__What you are asked to do__. In the listing below, look for "trips" and copy every line that has it.

__Record excerpts__.
(* ===== verification/Paging.v ===== *)
(** * Paging (src/src/paging.c, src/src/paging.h)

    Page directories and page tables in physical memory, the operations that
    map, unmap, translate, clone and switch address spaces, and the page-fault
    handler.  The kernel reaches page-table frames through the identity map
    of the first gigabyte: the model accesses physical words directly.  The
    translation cache of the processor is part of the state, so that the
    invalidations of the code can be checked. *)

From S2P Require Import Prelude Pic Idt Pmm.

(** ** Data *)

Definition PAGE_PRESENT : Z := 0x001.

Definition PAGE_WRITE : Z := 0x002.

Definition PAGE_USER : Z := 0x004.

(** Static variables of paging.c with the page-frame allocator, the handler
    table, physical memory (by words), and the processor's side: [cr3], the
    paging bit of [cr0], the translation cache (page number to entry); [vm_log]
    records the messages given to [log_info]. *)
Record vm := mkVm {
  vm_pmm : pmm;
  vm_handlers : list (option handler);
  vm_mem : gmap Z Z;
  kernel_pd_phys : Z;
  current_pd_phys : Z;
  cr3 : Z;
  cr0_pg : bool;
  tlb : gmap Z Z;
  vm_log : list (list Z)
}.

Definition set_pmm (p : pmm) (v : vm) : vm :=
  mkVm p (vm_handlers v) (vm_mem v) (kernel_pd_phys v) (current_pd_phys v) (cr3 v)
    (cr0_pg v) (tlb v) (vm_log v).

Definition set_handlers (h : list (option handler)) (v : vm) : vm :=
  mkVm (vm_pmm v) h (vm_mem v) (kernel_pd_phys v) (current_pd_phys v) (cr3 v)
    (cr0_pg v) (tlb v) (vm_log v).

Definition set_mem (m : gmap Z Z) (v : vm) : vm :=
  mkVm (vm_pmm v) (vm_handlers v) m (kernel_pd_phys v) (current_pd_phys v) (cr3 v)
    (cr0_pg v) (tlb v) (vm_log v).

Definition set_kernel_pd (a : Z) (v : vm) : vm :=
  mkVm (vm_pmm v) (vm_handlers v) (vm_mem v) a (current_pd_phys v) (cr3 v)
    (cr0_pg v) (tlb v) (vm_log v).

Definition set_current_pd (a : Z) (v : vm) : vm :=
  mkVm (vm_pmm v) (vm_handlers v) (vm_mem v) (kernel_pd_phys v) a (cr3 v)
    (cr0_pg v) (tlb v) (vm_log v).

Definition set_cr3 (a : Z) (pg : bool) (t : gmap Z Z) (v : vm) : vm :=
  mkVm (vm_pmm v) (vm_handlers v) (vm_mem v) (kernel_pd_phys v) (current_pd_phys v) a
    pg t (vm_log v).

Definition set_tlb (t : gmap Z Z) (v : vm) : vm := set_cr3 (cr3 v) (cr0_pg v) t v.

Definition set_log (l : list (list Z)) (v : vm) : vm :=
  mkVm (vm_pmm v) (vm_handlers v) (vm_mem v) (kernel_pd_phys v) (current_pd_phys v)
    (cr3 v) (cr0_pg v) (tlb v) l.

(** ** Memory and processor primitives *)

Definition in_pmm {A} (m : M pmm A) : M vm A := zoom vm_pmm set_pmm m.

(** Address of the [i]-th word of an array at [base]. *)
Definition slot (base i : Z) : Z := base +w 4 * i.

Definition load (a : Z) : M vm Z := gets (λ v, ldw (vm_mem v) a).

Definition store (a x : Z) : M vm unit := modify (λ v, set_mem (<[a := x]> (vm_mem v)) v).

(** [invlpg]: forget the cached translation of the page. *)
Definition invlpg (va : Z) : M vm unit :=
  modify (λ v, set_tlb (delete (Z.shiftr va 12) (tlb v)) v).

(** [mov cr3]: a new page directory; no cached translation survives. *)
Definition load_cr3 (pd : Z) : M vm unit := modify (λ v, set_cr3 pd (cr0_pg v) ∅ v).

(** [paging_enable] (src/src/isr.asm): load [cr3], set the PG bit of [cr0]. *)
Definition paging_enable (pd : Z) : M vm unit := modify (set_cr3 pd true ∅).

Definition log_msg (msg : list Z) : M vm unit :=
  modify (λ v, set_log (vm_log v ++ [msg]) v).

(** ** Mapping *)

Definition pd_index (va : Z) : Z := Z.shiftr va 22.

Definition pt_index (va : Z) : Z := Z.land (Z.shiftr va 12) 0x3FF.

(** [entry & 0xFFFFF000]. *)
Definition frame (e : Z) : Z := Z.land e 0xFFFFF000.

Definition present (e : Z) : bool := truth (Z.land e PAGE_PRESENT).

(** The branch that creates a page table; [false] when there is no frame. *)
Definition new_page_table (pd va flags : Z) : M vm bool :=
  pt_phys ← in_pmm pmm_alloc_page;
  if pt_phys =? 0 then ret false else
  for_ 0 (trips 0 1024) (λ i, store (slot pt_phys i) 0);;
  store (slot pd (pd_index va))
    (Z.lor (Z.lor (Z.lor pt_phys PAGE_PRESENT) PAGE_WRITE) (Z.land flags PAGE_USER));;
  ret true.

Definition paging_map_page (virtual_addr physical_addr flags : Z) : M vm unit :=
  pd ← gets current_pd_phys;
  e ← load (slot pd (pd_index virtual_addr));
  ok ← (if negb (present e) then new_page_table pd virtual_addr flags else ret true);
  if negb ok then skip else
  e ← load (slot pd (pd_index virtual_addr));
  store (slot (frame e) (pt_index virtual_addr))
    (Z.lor (Z.lor (frame physical_addr) flags) PAGE_PRESENT);;
  invlpg virtual_addr.

Definition paging_unmap_page (virtual_addr : Z) : M vm unit :=
  pd ← gets current_pd_phys;
  pd_entry ← load (slot pd (pd_index virtual_addr));
  if negb (present pd_entry) then skip else
  store (slot (frame pd_entry) (pt_index virtual_addr)) 0;;
  invlpg virtual_addr.

Definition paging_get_physical (virtual_addr : Z) : M vm Z :=
  pd ← gets current_pd_phys;
  let offset := Z.land virtual_addr 0xFFF in
  pd_entry ← load (slot pd (pd_index virtual_addr));
  if negb (present pd_entry) then ret 0 else
  pt_entry ← load (slot (frame pd_entry) (pt_index virtual_addr));
  if negb (present pt_entry) then ret 0 else
  ret (frame pt_entry +w offset).

Definition paging_kernel_pd_phys : M vm Z := gets kernel_pd_phys.

Definition paging_clone_pd : M vm Z :=
  new_pd_phys ← in_pmm pmm_alloc_page;
  if new_pd_phys =? 0 then ret 0 else
  kern_pd ← gets kernel_pd_phys;
  for_ 0 (trips 0 1024) (λ i,
    e ← load (slot kern_pd i); store (slot new_pd_phys i) e);;
  ret new_pd_phys.

Definition paging_switch (pd_phys : Z) : M vm unit :=
  modify (set_current_pd pd_phys);; load_cr3 pd_phys.

(** ** Initialisation; [kernel_pd] and [kernel_page_tables] are the addresses
    of the static arrays *)

(** Address of [kernel_page_tables[i]]. *)
Definition table_addr (kernel_page_tables i : Z) : Z := kernel_page_tables +w i *w 4096.

Definition init_table (kernel_pd kernel_page_tables i : Z) : M vm unit :=
  for_ 0 (trips 0 1024) (λ j,
    let addr := (i * 1024 + j) *w PAGE_SIZE in
    store (slot (table_addr kernel_page_tables i) j)
      (Z.lor (Z.lor addr PAGE_PRESENT) PAGE_WRITE));;
  store (slot kernel_pd i)
    (Z.lor (Z.lor (table_addr kernel_page_tables i) PAGE_PRESENT) PAGE_WRITE).

Definition paging_init (kernel_pd kernel_page_tables : Z) : M vm unit :=
  for_ 0 (trips 0 1024) (λ i, store (slot kernel_pd i) 0);;
  for_ 0 (trips 0 256) (init_table kernel_pd kernel_page_tables);;
  modify (set_kernel_pd kernel_pd);;
  modify (λ v, set_current_pd (kernel_pd_phys v) v);;
  zoom vm_handlers set_handlers (register_interrupt_handler 14 page_fault_handler_fn);;
  paging_enable kernel_pd.

(** ** Page faults *)

(** [hex[(cr2 >> (i*4)) & 0xF]]. *)
Definition hex_digit (n : Z) : Z := if n <? 10 then 48 + n else 55 + n.

(** The text of the panic message: two characters of prefix, then eight digits
    written from the last to the first, then the NUL. *)
Definition hex_string (cr2 : Z) : list Z :=
  let buf := [48; 120] ++ replicate 30 0 in
  let digit i buf :=
    arr_set buf (9 - i) (hex_digit (Z.land (Z.shiftr cr2 (i * 4)) 0xF)) in
  arr_set (foldl (λ b i, digit i b) buf (seqZ 0 8)) 10 0.

Definition fault_panic (cr2 : Z) : M vm unit :=
  log_msg (str "Page Fault Panic!");;
  log_msg (str "Fault Address (CR2):");;
  log_msg (cstring (hex_string cr2));;
  halt.

Definition page_fault_handler (fault_addr err : Z) : M vm unit :=
  if truth (Z.land err 0x1) then fault_panic fault_addr else
  if truth (Z.land err 0x8) then fault_panic fault_addr else
  let page_addr := Z.land fault_addr 0xFFFFF000 in
  let flags := Z.lor PAGE_PRESENT PAGE_WRITE in
  let flags := if truth (Z.land err 0x4) then Z.lor flags PAGE_USER else flags in
  phys ← in_pmm pmm_alloc_page;
  if phys =? 0 then fault_panic fault_addr else
  paging_map_page page_addr phys flags.

(** ** Abstract view: the page walk of the processor *)

Definition walk (m : gmap Z Z) (D va : Z) : option Z :=
  let e := ldw m (slot D (pd_index va)) in
  if present e then
    let p := ldw m (slot (frame e) (pt_index va)) in
    if present p then Some p else None
  else None.

Definition pde (v : vm) (D i : Z) : Z := ldw (vm_mem v) (slot D i).

Definition aligned (a : Z) : Prop := is_u32 a ∧ a mod 4096 = 0.

Definition frame_used (v : vm) (a : Z) : Prop := page_used (vm_pmm v) (a / 4096) = true.

(** The invariant of the address spaces [pds]: directories and tables are used
    page frames, no frame is both a directory and a table, a directory has no
    table twice, the processor runs the current directory, and every cached
    translation is the one the tables give. *)
Record vm_inv (pds : list Z) (v : vm) : Prop := mkInv {
  inv_pmm : pmm_wf (vm_pmm v);
  inv_page0 : page_used (vm_pmm v) 0 = true;
  inv_mem : map_Forall (λ _ x, is_u32 x) (vm_mem v);
  inv_current : current_pd_phys v ∈ pds;
  inv_kernel : kernel_pd_phys v ∈ pds;
  inv_cr3 : cr3 v = current_pd_phys v;
  inv_pds D : D ∈ pds → aligned D ∧ frame_used v D;
  inv_tables D i : D ∈ pds → 0 ≤ i < 1024 → present (pde v D i) = true →
    frame_used v (frame (pde v D i)) ∧ frame (pde v D i) ∉ pds;
  inv_distinct D i j : D ∈ pds → 0 ≤ i < 1024 → 0 ≤ j < 1024 → i ≠ j →
    present (pde v D i) = true → present (pde v D j) = true →
    frame (pde v D i) ≠ frame (pde v D j);
  inv_tlb n e : tlb v !! n = Some e →
    is_page n ∧ walk (vm_mem v) (current_pd_phys v) (n * 4096) = Some e
}.

(** The table of [va] in the current directory is not used by [D']. *)
Definition unshared (v : vm) (va D' : Z) : Prop :=
  let e := pde v (current_pd_phys v) (pd_index va) in
  present e = true → ∀ i, 0 ≤ i < 1024 → present (pde v D' i) = true →
    frame (pde v D' i) ≠ frame e.

(** Writing one entry of a table of the current space, and invalidating it. *)
Definition put_pte (va x : Z) (v : vm) : vm :=
  let t := frame (pde v (current_pd_phys v) (pd_index va)) in
  set_tlb (delete (Z.shiftr va 12) (tlb v))
    (set_mem (<[slot t (pt_index va) := x]> (vm_mem v)) v).

Definition table_entry (pt_phys flags : Z) : Z :=
  Z.lor (Z.lor (Z.lor pt_phys PAGE_PRESENT) PAGE_WRITE) (Z.land flags PAGE_USER).

(** The state after a table was created: [p] is the new frame; besides it only the entry of the
    directory was written. *)
Definition fresh_table (pds : list Z) (va flags p : Z) (v v' : vm) : Prop :=
  vm_inv pds v' ∧ current_pd_phys v' = current_pd_phys v ∧
  vm_pmm v' = take_page p (vm_pmm v) ∧
  present (pde v' (current_pd_phys v) (pd_index va)) = true ∧
  (∀ D va', D ∈ pds → is_u32 va' → walk (vm_mem v') D va' = walk (vm_mem v) D va') ∧
  (∀ D i, D ∈ pds → 0 ≤ i < 1024 → present (pde v' D i) = true →
     (D, i) ≠ (current_pd_phys v, pd_index va) →
     frame (pde v' D i) ≠ frame (pde v' (current_pd_phys v) (pd_index va))) ∧
  pde v' (current_pd_phys v) (pd_index va) = table_entry (p * 4096) flags ∧
  (∀ a, a / 4096 ≠ p → a ≠ slot (current_pd_phys v) (pd_index va) → ldw (vm_mem v') a = ldw (vm_mem v) a).

Definition pte_value (pa flags : Z) : Z := Z.lor (Z.lor (frame pa) flags) PAGE_PRESENT.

__Response area__.
  for_ 0 (trips 0 1024) (λ i, store (slot pt_phys i) 0);;
  for_ 0 (trips 0 1024) (λ i,
  for_ 0 (trips 0 1024) (λ j,
  for_ 0 (trips 0 1024) (λ i, store (slot kernel_pd i) 0);;
  for_ 0 (trips 0 256) (init_table kernel_pd kernel_page_tables);;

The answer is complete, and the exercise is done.